Le tableau suivant décrit les résultats du chiffrement pour chaque combinaison possible de paramètres lors de la copie d’instantanés que vous possédez et d’instantanés qui sont partagés avec vous.

Rubriques
    Chiffrement par défaut Le paramètre Encrypted est-il défini ? État du chiffrement des instantanés source Valeur par défaut (aucune clé KMS spécifiée) Personnalisé (clé KMS spécifiée)
    Désactivé Non Non chiffré Non chiffré N/A
    Chiffré Chiffré par Clé gérée par AWS
    Oui Non chiffré Chiffré par clé KMS par défaut Chiffré par clé KMS spécifiée**
    Encrypted Chiffré par clé KMS par défaut
    Activé Non Non chiffré Chiffré par clé KMS par défaut N/A
    Encrypted Chiffré par clé KMS par défaut
    Oui Non chiffré Chiffré par clé KMS par défaut Chiffré par clé KMS spécifiée**
    Encrypted Chiffré par clé KMS par défaut

    ** Il s’agit de la clé KMS spécifiée dans l’action de copie instantanée. Cette clé KMS est utilisée à la place de la clé KMS par défaut pour le compte et la région.

    Copie d’un instantané

    Pour copier un instantané, utilisez l’une des méthodes suivantes.

    Console
    Pour copier un instantané à l’aide de la console

    1. Ouvrez la console Amazon EC2 à l’adresse https://console.aws.amazon.com/ec2/.
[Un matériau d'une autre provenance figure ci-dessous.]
Lemma lane_take acc pend t limbo lost next :
  lane_inv acc [] pend t limbo lost next → lane_inv acc pend [] t limbo lost next.
Proof.
  intros []. split; rewrite ?app_nil_r; try done. unfold parted. by rewrite app_nil_r.
Qed.

Lemma lane_return acc fl pend t limbo lost next :
  lane_inv acc fl pend t limbo lost next → lane_inv acc [] (fl ++ pend) t limbo lost next.
Proof. intros []. by split. Qed.

(** Records that are not settled change places. *)
Lemma parted_move acc settled dropped fl pend dropped' fl' pend' t limbo :
  parted acc settled dropped fl pend t limbo → dropped' ++ fl' ++ pend' ≡ₚ dropped ++ fl ++ pend →
  parted acc settled dropped' fl' pend' t limbo.
Proof. intros (Hperm & Hs & Ho) Hmove. unfold parted. by rewrite Hmove. Qed.

(** The oldest [n] pending records are dropped and counted. *)
Lemma lane_drop acc fl pend t limbo lost lost' next n :
  0 ≤ n ≤ len pend → lost' = lost + n →
  lane_inv acc fl pend t limbo lost next →
  lane_inv acc fl (drop (Z.to_nat n) pend) t limbo lost' next.
Proof.
  intros Hn -> []. split; try done.
  - etrans; [|done]. apply sublist_app; [done|]. apply sublist_drop.
  - destruct li_lost0 as (settled & dropped & Hlen & Hparts).
    exists settled, (dropped ++ take (Z.to_nat n) pend). split.
    + rewrite len_app, Hlen. unfold len in *. rewrite length_take. lia.
    + apply (parted_move _ _ _ _ _ _ _ _ _ _ Hparts).
      trans (dropped ++ fl ++ take (Z.to_nat n) pend ++ drop (Z.to_nat n) pend); [solve_Permutation|by rewrite take_drop].
Qed.

Lemma lane_discard acc fl pend t limbo lost lost' next :
  lost' = lost + len pend →
  lane_inv acc fl pend t limbo lost next → lane_inv acc fl [] t limbo lost' next.
Proof.
  intros -> Hinv. pose proof (len_nonneg pend) as Hn.
  pose proof (lane_drop acc fl pend t limbo lost _ next (len pend) ltac:(lia) eq_refl Hinv) as Hd.
  by rewrite drop_ge in Hd by (unfold len; lia).
Qed.
(** [int] takes more than the kernel prints. *)
Example lenient_ports :
  map (py_int 16) ["0x35"; "+35"; "3_5"; "-1"; "0x"; "_1"; " 35 "]
  = [Ok 53; Ok 53; Ok 53; Ok (-1); Raise ValueError; Raise ValueError; Ok 53].
Proof. vm_compute. reflexivity. Qed.

(** ** Lemmas *)

#[local] Arguments ip_str : simpl never.
#[local] Arguments unpack_words : simpl never.
#[local] Arguments tcp_state : simpl never.
#[local] Arguments py_int : simpl never.

Definition no_space (s : string) : bool := str_forall (λ c, negb (is_space c)) s.

Lemma str_words_no_space s : Forall (λ w, no_space w = true) (str_words s).
Proof.
  induction s as [|c s IH]; simpl; [constructor|].
  destruct (is_space c) eqn:Hc; [done|].
  destruct (match s with "" => false | String d _ => negb (is_space d) end); [|].
  - destruct (str_words s) as [|w ws]; [by repeat constructor; unfold no_space; simpl; rewrite Hc|].
    apply Forall_cons in IH as [Hw Hws]. constructor; [|done].
    unfold no_space in *. simpl. by rewrite Hc, Hw.
  - constructor; [|done]. unfold no_space. simpl. by rewrite Hc.
Qed.

Lemma field_no_space line i : no_space (field (str_words line) i) = true.
Proof.
  unfold field. pose proof (str_words_no_space line) as Hall. rewrite List.Forall_forall in Hall.
  destruct (nth_in_or_default i (str_words line) "") as [Hin| ->]; [by apply Hall|done].
Qed.
(** The parts of [valid_event] that every mapping fills the same way. *)
Lemma valid_event_of t id category action outcome severity host source destination process file message :
  require_utc t = true → 1 ≤ strlen action ≤ 200 → 1 ≤ strlen host ≤ 253 →
  valid_peer source = true → valid_peer destination = true → valid_process process = true →
  optionally valid_file file = true → 1 ≤ strlen message ≤ 10000 →
  valid_event (mkEvent t (mkEventMeta (compute_id id) EVENT category action outcome
    (clamp_severity severity)) (resolve_host local_hostname (Some host)) source destination process
    file message) = true.
Proof.
  intros. rewrite own_host by lia. unfold valid_event, valid_meta, valid_host. simpl.
  rewrite compute_id_format, clamp_severity_band. unfold between. rewrite !andb_true_iff, !Z.leb_le.
  tauto.
Qed.

Lemma map_auth_ok r :
  valid_raw_auth r = true →
  if is_ok (outcome_of (ra_outcome r)) then ∃ e, map_auth local_hostname r = Ok e ∧ valid_event e = true
  else map_auth local_hostname r = Raise ValueError.
Proof.
  unfold valid_raw_auth, valid_base. rewrite !andb_true_iff, !text_iff, !between_iff. intros Hv.
  unfold map_auth. destruct (outcome_of (ra_outcome r)) as [o|x] eqn:Ho; simpl.
  - eexists. split; [apply new_event_ok|]; apply valid_event_of; simpl; try tauto; try done;
      unfold valid_peer; simpl; apply between_iff; tauto.
  - unfold outcome_of in Ho. by repeat case_match; simplify_eq.
Qed.

Lemma process_message_bounds r :
  1 ≤ strlen (rp_action r) ≤ 200 → 0 ≤ rp_pid r ≤ MAX_PID → strlen (rp_comm r) ≤ 256 →
  1 ≤ strlen (str_rstrip (rp_action r +:+ ": pid=" +:+ str_of_int (rp_pid r) +:+ " " +:+ rp_comm r))
    ≤ 10000.
Proof.
  intros Ha Hp Hc. unfold MAX_PID in Hp. pose proof (str_of_int_length 10 (rp_pid r) ltac:(lia) ltac:(lia)) as Hd.
  set (m := rp_action r +:+ _).
  assert (Hlen : strlen m ≤ 1000).
  { unfold m. rewrite !strlen_app. change (strlen ": pid=") with 6. change (strlen " ") with 1. lia. }
  pose proof (str_rstrip_length m) as Hr.
  pose proof (str_rstrip_keeps (rp_action r) ":"
    (" pid=" +:+ str_of_int (rp_pid r) +:+ " " +:+ rp_comm r) eq_refl) as Hne.
  change (rp_action r +:+ String ":" _) with m in Hne. unfold strlen in *.
  destruct (str_rstrip m); [done|]. simpl in *. lia.
Qed.

Lemma map_process_ok r :
  valid_raw_process r = true → ∃ e, map_process local_hostname r = Ok e ∧ valid_event e = true.
Proof.
  unfold valid_raw_process, valid_base. rewrite !andb_true_iff, !text_iff, !between_iff. intros Hv.
  unfold map_process. eexists. split; [apply new_event_ok|]; apply valid_event_of; try tauto; try done;
    try (apply process_message_bounds; tauto); unfold valid_process; simpl;
    rewrite !andb_true_iff, !between_iff; (split; [tauto|]);
    destruct Hv as [[_ Hc] _]; revert Hc; destruct (rp_cmdline r) as [c|]; simpl; try done;
    rewrite text_iff; unfold MAX_COMMAND_LINE; rewrite Z.leb_le; lia.
Qed.

Lemma map_file_ok r :
  valid_raw_file r = true →
  if optionally check_id_format (rf_sha256 r)
  then ∃ e, map_file local_hostname r = Ok e ∧ valid_event e = true
  else map_file local_hostname r = Raise ValidationError.
Proof.
  unfold valid_raw_file, valid_base. rewrite !andb_true_iff, !text_iff, !between_iff. intros Hv.
  unfold map_file. unfold MAX_PATH in Hv. destruct (optionally check_id_format (rf_sha256 r)) eqn:Hh.
  - assert (Hm : 1 ≤ strlen (rf_action r +:+ ": " +:+ rf_path r) ≤ 10000).
    { rewrite !strlen_app. change (strlen ": ") with 2. lia. }
    eexists. split; [apply new_event_ok|]; apply valid_event_of; try tauto; try done;
      unfold valid_file, valid_hash; simpl; rewrite !andb_true_iff, !between_iff; tauto.
  - unfold new_event, valid_event. simpl. unfold valid_file, valid_hash. simpl. rewrite Hh.
    by rewrite !andb_false_r.
Qed.

Lemma endpoint_length ip port :
  1 ≤ strlen ip ≤ 64 → 0 ≤ port ≤ 65535 → 3 ≤ strlen (endpoint_text ip port) ≤ 75.
Proof.
  intros Hi Hp. unfold endpoint_text. rewrite !strlen_app. change (strlen ":") with 1.
  pose proof (str_of_int_length 10 port ltac:(lia) ltac:(lia)). lia.
Qed.

Lemma network_message_bounds r :
  valid_raw_network r = true → rn_uid r < 2 ^ 32 → 1 ≤ strlen (network_message r) ≤ 10000.
Proof.
  unfold valid_raw_network. rewrite !andb_true_iff, !text_iff, !between_iff, !Z.leb_le. intros Hv Hu.
  pose proof (endpoint_length (rn_local_ip r) (rn_local_port r) ltac:(tauto) ltac:(tauto)).
  pose proof (endpoint_length (rn_remote_ip r) (rn_remote_port r) ltac:(tauto) ltac:(tauto)).
  pose proof (str_of_int_length 10 (rn_uid r) ltac:(lia) ltac:(lia)).
  unfold network_message. case_match; rewrite !strlen_app; change (strlen ": ") with 2;
    change (strlen " ") with 1; change (strlen " (uid=") with 6; change (strlen ")") with 1;
    try change (strlen " -> ") with 4; lia.
Qed.

Lemma map_network_ok r :
  valid_raw_network r = true → rn_uid r < 2 ^ 32 →
  ∃ e, map_network local_hostname r = Ok e ∧ valid_event e = true.
Proof.
  intros Hv Hu. pose proof (network_message_bounds r Hv Hu) as Hm. revert Hv.
  unfold valid_raw_network, valid_base. rewrite !andb_true_iff, !text_iff, !between_iff. intros Hv.
  unfold map_network. eexists. split; [apply new_event_ok|]; apply valid_event_of; try tauto; try done;
    try (unfold valid_peer; simpl; apply between_iff; tauto); case_match; try done;
    unfold valid_peer; simpl; apply between_iff; tauto.
Qed.

Lemma map_raw_ok raw :
  valid_raw raw = true → uid_fits raw →
  if mappable raw then ∃ e, map_raw raw = Ok e ∧ valid_event e = true
  else ∃ x, map_raw raw = Raise x.
Proof.
  destruct raw as [r|r|r|r]; simpl; intros Hv Hu.
  - pose proof (map_auth_ok r Hv). destruct (is_ok _); eauto.
  - by apply map_process_ok.
  - pose proof (map_file_ok r Hv). destruct (optionally _ _); eauto.
  - by apply map_network_ok.
Qed.
End front_door.

(** ** Properties *)

(** C40: the front door is total and exact: every observation is counted once,
    as an event or as a dead letter; every event that leaves satisfies the event
    schema; and with a user id of the kernel's width an observation becomes an
    event exactly when its fields fit the raw model, its outcome is known and
    its hash is a SHA-256. *)
Theorem normalizer_front_door local_hostname raw n :
  let '(e, n') := observe local_hostname raw n in
  dead_letters n' + normalized n' = dead_letters n + normalized n + 1 ∧
  normalized n' - normalized n = (match e with Some _ => 1 | None => 0 end) ∧
  (∀ ev, e = Some ev → valid_event ev = true) ∧
  (uid_fits raw → is_Some e ↔ valid_raw raw = true ∧ mappable raw = true).
Proof.
  unfold observe, build. destruct (valid_raw raw) eqn:Hv.
  - unfold normalize. destruct (map_raw local_hostname raw) as [ev|x] eqn:Hm; simpl;
      (split_and!; [lia|lia|..]).
    + intros ? [= <-]. revert Hm. clear. unfold new_event.
      destruct raw as [r|r|r|r]; simpl; unfold map_auth, map_process, map_file, map_network, new_event;
        [destruct (outcome_of _); simpl; [|done]|..]; case_match; intros; by simplify_eq.
    + intros Hu. pose proof (map_raw_ok local_hostname raw Hv Hu) as Hok. rewrite Hm in Hok.
      destruct (mappable raw); [by split|]. by destruct Hok as [? ?].
    + done.
    + intros Hu. pose proof (map_raw_ok local_hostname raw Hv Hu) as Hok. rewrite Hm in Hok.
      destruct (mappable raw); [by destruct Hok as (? & ? & _)|]. split; [by intros []|]. by intros [_ ?].
  - simpl. split_and!; [lia|lia|done|]. intros _. split; [by intros []|]. by intros [? _].
Qed.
    2. Dans le panneau de navigation, choisissez Snapshots.

    3. Sélectionnez l’instantané à copier, puis choisissez Actions, Copy snapshot (Copier l’instantané).

    4. Pour Description, saisissez une brève description de la copie de l’instantané.

      Par défaut, la description inclut des informations sur l’instantané source afin que vous puissiez distinguer une copie de l’original. Vous pouvez modifier cette description si nécessaire.

    5. Pour Destination Region (Région de destination), sélectionnez la région dans laquelle créer la copie d’instantané.

    6. Spécifiez l’état du chiffrement pour la copie d’instantané.

      Si l’instantané source est chiffré, ou si votre compte est activé pour le chiffrement par défaut, alors la copie de l’instantané est automatiquement chiffrée et vous ne pouvez pas modifier son statut de chiffrement.

      Si l’instantané source n’est pas chiffré et que le chiffrement par défaut n’est pas activé pour votre compte, le chiffrement est facultatif. Pour chiffrer la copie d’instantané, pour Encryption (Chiffrement), sélectionnez Encrypt this snapshot (Chiffrer cet instantané). Ensuite, pour KMS Key (Clé KMS), sélectionnez la clé KMS à utiliser pour chiffrer l’instantané dans la région de destination.

    7. Choisissez Copy snapshot (Copier un instantané).

    AWS CLI
    Pour copier un instantané à l'aide du AWS CLI

    Utilisez la commande copy-snapshot.

    Tools for Windows PowerShell
    Pour copier un instantané à l'aide des Outils pour Windows PowerShell

    Utilisez la commande Copy-EC2Snapshot.
    Pour déterminer la cause d’une erreur

    Si vous essayez de copier un instantané chiffré sans disposer des autorisations d’utilisation de la clé de chiffrement, l’opération échoue silencieusement. L’état d’erreur ne s’affiche pas sur la console tant que vous n’avez pas actualisé la page. Vous pouvez également vérifier l’état de l’instantané à partir de la ligne de commande, comme dans l’exemple suivant.

    aws ec2 describe-snapshots --snapshot-id snap-0123abcd

    Si la copie a échoué en raison d'autorisations de clé insuffisantes, le message suivant s'affiche : "StateMessage« : « L'ID de clé donné n'est pas accessible ».

    Lors de la copie d’un instantané chiffré, vous devez disposer des autorisations DescribeKey sur la clé CMK par défaut. Le refus explicite de ces autorisations entraîne l’échec de la copie. Pour plus d’informations sur la gestion des clés CMK, consultez Authentification et contrôle d’accès pour AWS KMS (français non garanti).